= Migration of Iranians to India during the 16th–18th centuries =

Iranian migration to the Indian subcontinent increased significantly after Muslim governments were established, especially during the Delhi Sultanate (1206–1526) and more prominently from the second half of the 16th century under the Mughal Empire and the Deccan sultanates (Ahmadnagar, Bijapur, and Golconda). Iranian immigrants — including administrators, officials, scholars, poets, Sufis, craftsmen, artisans, artists, and traders — were attracted by the Persian language and cultural influence at these royal courts, which welcomed them and granted important positions. Most Iranian immigrants came from elite backgrounds rather than nomadic or rural ones. They were generally divided into two groups: those forced to relocate due to religious persecution, war, or oppression, who sought refuge in India permanently; and those who voluntarily moved seeking better opportunities, often maintaining ties with Iran and sometimes relocating between Indian courts. The Mughal courts, especially under rulers like Humayun, Akbar, Jahangir, and Shah Jahan, featured Iranians in key administrative and cultural roles, with many Iranian poets and officials playing a dominant role in court life.

Of the three main Deccan sultanates, Iranian supremacy at the Golconda court turned out to be the most enduring. As several notable Telugu Niyogi Brahmin families rose to importance in the 1670s, their influence started to somewhat decline. Regardless, as long as the Deccan sultanates existed, the Iranian influence persisted in some manner. During the late 18th century, when neither the Deccan sultanates nor the Safavid dynasty existed anymore, the Iranians still continued to play an important part in the Hyderabad State (1724–1948) ruled by the Sunni Asaf Jahi dynasty.

== Reasons for immigration ==

Map of Safavid Iran and its surroundings, including the Mughal Empire to its east

Since the time Muslim governments were established in the Indian subcontinent, migration from the Iranian plateau appears to have increased significantly. By the 13th and 14th centuries, the court of the Delhi Sultanate (1206–1526) hosted Iranian immigrants who already held important roles. During the brief reign of Nasir ad-Din Qabacha, several leading Iranian writers were present at his court, including Muhammad Aufi, who there composed the first major Persian tazkera (anthology), Lubab ul-Albab ("The essence of wisdom").

A new stage of Iranian immigration began in the second half of the 16th century. Administrators, officials, scholars, poets, Sufis, craftsmen, artisans, artists, and traders were amongst the many different backgrounds of the Iranians that moved to India. They sought favor at the royal courts of the Mughal Empire in northern India, as well as the Adilshahis and Qutbshahis in the Deccan region, due to their Persianate culture. These courts readily accepted the majority of migrants, giving them important positions. The majority of these Iranian immigrants were members of the elite, rather than from a nomadic or rural background.

Iranian immigrants were generally divided into two groups. The first group consisted of immigrants who had been forced to relocate due to religious persecution, war or oppression.
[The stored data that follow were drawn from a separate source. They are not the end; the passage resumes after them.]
(** * Datachad ingestion pipeline: [datachad/backend/loader.py]

    A shallow embedding of the loader module and the properties of its
    FAQ splitter, Git loader, dispatch tables, directory walk and chunk
    overlap computation.

    Conventions of the embedding.
    - A Python [str] is a [string]; a character is a code point below 256
      (Latin-1).  On that range the regex class [\d] is exactly ['0'..'9'] and
      [str.strip()] removes the code points for which [str.isspace] holds.
    - A Python call that may raise returns an [outcome]: [Return v] or
      [Raise e].  Only exceptions derived from [Exception] are modelled (the
      [except Exception] handlers of the module catch exactly those).
    - Dictionaries are [gmap]s.
    - The collaborators imported from other packages (the LangChain loaders,
      the text splitter, [pathlib]'s [rglob]) and the constants of the sibling
      modules ([DATA_PATH], [STORES.SMART_FAQ]) are parameters of the sections
      that use them.
    - The file system is a finite map from paths to nodes, regular files
      and directories that the process may read and change; a path is
      written as [pathlib] writes it, without empty components or a trailing
      separator, and on a disk every entry lies in directories.
      [os.makedirs] creates the missing directories above its argument and
      raises when it meets a regular file; [shutil.rmtree] removes a
      directory with what lies below it, and raises on a regular file, which
      it leaves in place.
    - [exn_args] keeps each element of [e.args] as [str] renders it; an
      [OSError] carries [errno] and [strerror] (the Linux values).
    - [re.split] cuts at empty matches, as it does from Python 3.7 on (the
      module's [list[Document]] annotations need 3.9). *)

From Stdlib Require Import ZArith Lia String Ascii List Bool.
From stdpp Require Import base option list strings gmap.
Import ListNotations.

Local Open Scope string_scope.

(** ** Exceptions and outcomes *)

Inductive exn_class : Type :=
  | IndexError
  | ValueError
  | TypeError
  | RuntimeError
  | OverflowError
  | ZeroDivisionError
  | FileExistsError
  | FileNotFoundError
  | NotADirectoryError
  | LoaderError (name : string).

Record exn : Type := MkExn { exn_type : exn_class; exn_args : list string }.

Inductive outcome (A : Type) : Type :=
  | Return (a : A)
  | Raise (e : exn).

Arguments Return {A} a.
Arguments Raise {A} e.

(** Sequencing: the continuation runs on a returned value, an exception
    propagates.  The instances give stdpp's [x ← m; k] notation. *)
#[global] Instance outcome_bind : MBind outcome := fun A B k m =>
  match m with
  | Return a => k a
  | Raise e => Raise e
  end.

#[global] Instance outcome_ret : MRet outcome := fun A a => Return a.

(** A list comprehension whose element expression may raise: elements are
    evaluated left to right and the first exception aborts the comprehension. *)
Fixpoint comprehension {A B : Type} (f : A -> outcome B) (l : list A) : outcome (list B) :=
  match l with
  | [] => Return []
  | x :: l' => y ← f x; ys ← comprehension f l'; Return (y :: ys)
  end.

(** ** Documents *)

Inductive meta_value : Type :=
  | MInt (z : Z)
  | MStr (s : string).

Record Document : Type := MkDocument {
  page_content : string;
  metadata : gmap string meta_value
}.

(** ** Characters and the string primitives the module calls *)

Definition LF : ascii := "010"%char.

Definition code (c : ascii) : N := N_of_ascii c.

(** [\d] on code points below 256. *)
Definition is_digit (c : ascii) : bool :=
  ((48 <=? code c) && (code c <=? 57))%N.

Definition digit_value (c : ascii) : Z := (Z.of_N (code c) - 48)%Z.

(** [str.isspace] on code points below 256: TAB..CR, FS..US, SPACE, NEL, NBSP. *)
Definition is_space (c : ascii) : bool :=
  (((9 <=? code c) && (code c <=? 13)) || ((28 <=? code c) && (code c <=? 32))
   || (code c =? 133) || (code c =? 160))%N.

Definition is_LF (c : ascii) : bool := (code c =? 10)%N.

(** [lstrip_while p s] drops the longest prefix of [s] whose characters
    satisfy [p]; [rstrip_while] the longest such suffix. *)
Fixpoint lstrip_while (p : ascii -> bool) (s : string) : string :=
  match s with
  | EmptyString => EmptyString
  | String c s' => if p c then lstrip_while p s' else s
  end.

Fixpoint rstrip_while (p : ascii -> bool) (s : string) : string :=
  match s with
  | EmptyString => EmptyString
  | String c s' =>
      match rstrip_while p s' with
      | EmptyString => if p c then EmptyString else String c EmptyString
      | r => String c r
      end
  end.

(** [s.strip()] *)
Definition strip (s : string) : string := rstrip_while is_space (lstrip_while is_space s).

(** [re.sub(r"^\n+|\n+$", "", s)].  Without [re.MULTILINE], [^\n+] matches
    only the run of newlines at offset 0, and [\n+$] only a run of newlines
    that reaches the end of the string (a run that stops before the end is
    followed by a character other than a newline, where [$] does not match).
    Both runs are replaced by the empty string. *)
Definition sub_newlines (s : string) : string := rstrip_while is_LF (lstrip_while is_LF s).

(** [s] begins with a non-empty run of digits followed by a period: the tail
    [\d+\.] of the lookahead.  The run is the maximal one, since a shorter
    run is followed by a digit, not by the period. *)
Fixpoint digits_dot (seen : bool) (s : string) : bool :=
  match s with
  | EmptyString => false
  | String c s' =>
      if is_digit c then digits_dot true s'
      else seen && (code c =? 46)%N
  end.

(** The lookahead [(?=\n\n\d+\.)] holds at the head of [s]. *)
Definition boundary (s : string) : bool :=
  match s with
  | String c1 (String c2 s') => is_LF c1 && is_LF c2 && digits_dot false s'
  | _ => false
  end.

(** The pieces of [s] cut at every offset [i >= 1] where the lookahead holds. *)
Fixpoint pieces (s : string) : list string :=
  match s with
  | EmptyString => [EmptyString]
  | String c s' =>
      if boundary s' then String c EmptyString :: pieces s'
      else match pieces s' with
           | p :: ps => String c p :: ps
           | [] => [String c EmptyString]
           end
  end.

(** [re.split(r"(?=\n\n\d+\.)", s)]: the pattern matches the empty string
    only, [re.split] cuts at every offset where it matches, and a match at
    offset 0 yields an empty first piece. *)
Definition re_split (s : string) : list string :=
  if boundary s then EmptyString :: pieces s else pieces s.

(** [re.findall(r"\d", s)]: every digit of [s], each as a one-character string. *)
Fixpoint re_findall (s : string) : list string :=
  match s with
  | EmptyString => []
  | String c s' =>
      if is_digit c then String c EmptyString :: re_findall s' else re_findall s'
  end.

(** [int(s)] for a string of decimal digits; [ValueError] otherwise.  (The
    signs, blanks and underscores [int] also accepts cannot occur in a match
    of [\d].) *)
Fixpoint int_digits (acc : Z) (s : string) : option Z :=
  match s with
  | EmptyString => Some acc
  | String c s' => if is_digit c then int_digits (10 * acc + digit_value c)%Z s' else None
  end.

Definition int (s : string) : outcome Z :=
  match s with
  | EmptyString => Raise (MkExn ValueError ["invalid literal for int()"])
  | _ => match int_digits 0 s with
         | Some z => Return z
         | None => Raise (MkExn ValueError ["invalid literal for int()"])
         end
  end.

(** ** [SmartFAQSplitter] *)

Module SmartFAQSplitter.

(** [Document(page_content=text, metadata={"faq_no": int(re.findall(r"\d", text)[0])})] *)
Definition faq_chunk (text : string) : outcome Document :=
  match re_findall text with
  | [] => Raise (MkExn IndexError ["list index out of range"])
  | d :: _ =>
      n ← int d;
      Return (MkDocument text {[ "faq_no" := MInt n ]})
  end.

(** The body of the [for document in documents] loop: the chunks appended to
    [splitted_documents]. *)
Definition split_text (document : Document) : list string :=
  re_split (strip (page_content document)).

Definition filtered_text (document : Document) : list string :=
  sub_newlines <$> split_text document.

Fixpoint split_loop (documents : list Document) (splitted_documents : list Document)
  : outcome (list Document) :=
  match documents with
  | [] => Return splitted_documents
  | document :: rest =>
      chunks ← comprehension faq_chunk (filtered_text document);
      split_loop rest (splitted_documents ++ chunks)
  end.

Definition split_documents (documents : list Document) : outcome (list Document) :=
  split_loop documents [].

End SmartFAQSplitter.

Definition text_doc (s : string) : Document := MkDocument s ∅.

Definition nl : string := String LF EmptyString.

Definition faq_example : string :=
  nl ++ nl ++ "1. A" ++ nl ++ "text" ++ nl ++ nl ++ nl ++ "2. B" ++ nl ++ "text".

Definition index_error : exn := MkExn IndexError ["list index out of range"].

(** [s] contains a digit character. *)
Fixpoint has_digit (s : string) : bool :=
  match s with
  | EmptyString => false
  | String c s' => is_digit c || has_digit s'
  end.

(** The first digit of [s], if any. *)
Fixpoint first_digit (s : string) : option ascii :=
  match s with
  | EmptyString => None
  | String c s' => if is_digit c then Some c else first_digit s'
  end.

(** The specification's reading of [faq_no]: the integer denoted by the
    first maximal run of digits of [s]. *)
Fixpoint take_digits (s : string) : string :=
  match s with
  | EmptyString => EmptyString
  | String c s' => if is_digit c then String c (take_digits s') else EmptyString
  end.

Fixpoint first_digit_run (s : string) : string :=
  match s with
  | EmptyString => EmptyString
  | String c s' => if is_digit c then String c (take_digits s') else first_digit_run s'
  end.

Definition first_digit_sequence (s : string) : option Z :=
  match first_digit_run s with
  | EmptyString => None
  | r => int_digits 0 r
  end.

(** A string that begins with two newlines and a digit. *)
Definition numbered (p : string) : Prop :=
  exists c r, p = String LF (String LF (String c r)) /\ is_digit c = true.

(** The concatenation of a list of strings. *)
Fixpoint concat_strings (l : list string) : string :=
  match l with
  | [] => EmptyString
  | x :: l' => x ++ concat_strings l'
  end.

(** [s[0]] and [s[-1]], when [s] is not empty. *)
Definition head_char (s : string) : option ascii :=
  match s with
  | EmptyString => None
  | String c _ => Some c
  end.

Fixpoint last_char (s : string) : option ascii :=
  match s with
  | EmptyString => None
  | String c EmptyString => Some c
  | String _ s' => last_char s'
  end.

(** Every character of [s] satisfies [p]. *)
Fixpoint all_chars (p : ascii -> bool) (s : string) : bool :=
  match s with
  | EmptyString => true
  | String c s' => p c && all_chars p s'
  end.

(** ** More string primitives *)

(** [s.split(sep)] for a one-character separator: never empty. *)
Fixpoint split (sep : ascii) (s : string) : list string :=
  match s with
  | EmptyString => [EmptyString]
  | String c s' =>
      if Ascii.eqb c sep then EmptyString :: split sep s'
      else match split sep s' with
           | p :: ps => String c p :: ps
           | [] => [String c EmptyString]
           end
  end.

(** [s.rsplit(sep, 1)]: cut at the last separator only; [[s]] when there is none. *)
Fixpoint rsplit1 (sep : ascii) (s : string) : list string :=
  match s with
  | EmptyString => [EmptyString]
  | String c s' =>
      match rsplit1 sep s' with
      | [t] => if Ascii.eqb c sep then [EmptyString; t] else [String c t]
      | h :: rest => String c h :: rest
      | [] => [String c EmptyString]
      end
  end.

(** [c in s] *)
Fixpoint contains (c : ascii) (s : string) : bool :=
  match s with
  | EmptyString => false
  | String a s' => Ascii.eqb a c || contains c s'
  end.

(** [l[0]] and [l[-1]] for the lists above (which are never empty). *)
Definition at_first (l : list string) : string := hd EmptyString l.
Definition at_last (l : list string) : string := List.last l EmptyString.

(** [s.startswith(p)] *)
Definition startswith (p s : string) : bool := String.prefix p s.

(** The specification's reading of the clone directory name: the last path
    segment with only its trailing suffix (the text from its last period on)
    removed. *)
Definition spec_clone_dir (data_source : string) : string :=
  at_first (rsplit1 "." (at_last (split "/" data_source))).

(** ** The world the loaders act on

    The file system maps a path to the kind of node found there.  The log
    keeps what the module hands to [logger]; [git_calls] records the
    arguments of every [GitLoader(...)] call and [pbar] the updates of the
    progress bar. *)

Inductive node : Type := File | Dir.

Inductive log_record : Type :=
  | Error_loading_git (e : exn)          (* logger.error(f"Error loading git: {e}") *)
  | Error_failed_to_load (file : string) (* logger.error(f"failed to load {file}") *)
  | Error_message (msg : string)         (* logger.error(error_msg) *)
  | Info_loaded (n : nat).               (* logger.info(f"Loaded: {n} document chucks") *)

Record World : Type := MkWorld {
  fs : gmap string node;
  log : list log_record;
  git_calls : list (string * option string * string);
  pbar : nat
}.

Definition set_fs (f : gmap string node) (w : World) : World :=
  MkWorld f (log w) (git_calls w) (pbar w).

Definition logger (r : log_record) (w : World) : World :=
  MkWorld (fs w) (log w ++ [r]) (git_calls w) (pbar w).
For them, India served as a place to seek refuge, never returning to Iran. This was not unique to this period, as it could occur anyplace at any time in history. Amongst these immigrants were Zoroastrians, Ismailis and Sunnis. The royal courts in India were willing to accept anyone as long as they had skills in a particular sector since they considered talent to be of high importance. Religious differences were not taken too serious in India. The second group consisted of immigrants who voluntarily relocated after failing to thrive in their own country. They could stay in contact with their friends and family, and even return to Iran. Occasionally, this group would relocate between Indian courts. Whether they served the Safavid dynasty in Iran or a dynasty in India was of little importance to the Persian-speaking notables familiar with court life. A saying had been coined that, for them, "India was a source of fortune."
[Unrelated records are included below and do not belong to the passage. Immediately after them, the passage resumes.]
(** * Submission intake gateway: src/app/api/register/route.ts

    A shallow embedding of the registration route handler (client
    identification, fixed-window rate limiting, text sanitisation, field
    validation, service-option validation and the POST orchestration), and
    the properties of its specification checked against it.

    JavaScript strings are sequences of UTF-16 code units; they are modelled
    as lists of code units, so that [length], [slice], [trim] and the regular
    expression classes count and classify exactly what the engine does. *)

From Stdlib Require Import ZArith NArith List Bool Lia Ascii String.
From stdpp Require Import base gmap list.
Import ListNotations.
However, many Iranians were disappointed by the lack of success in India, with some returning home. Biographers sometimes described Iranian immigrant poets as "falling to India," indicating the difficulties these poets faced in the country as well as possibly referencing Adam's fall from heaven. Although India was widely seen as a tolerant society, it was still susceptible to greed, jealousy, tyranny, and even discrimination based on faith, to the point where some Shia Muslim emigrants had to hide their negative sentiments about the country. Poets such as Amani Esfahani openly expressed this, which contemporary biographers commended. Indians eventually started accusing Iranian immigrants of being unappreciative due to their criticism of the country. Regardless, the success stories of some Iranians in India continued to encourage others to immigrate in hopes of achieving similar success.

At the same time, a similar situation was taking place at the court of the Ottoman Empire, where Iranian immigrants were also accepted due to being fluent in Persian and familiar with their literary tradition.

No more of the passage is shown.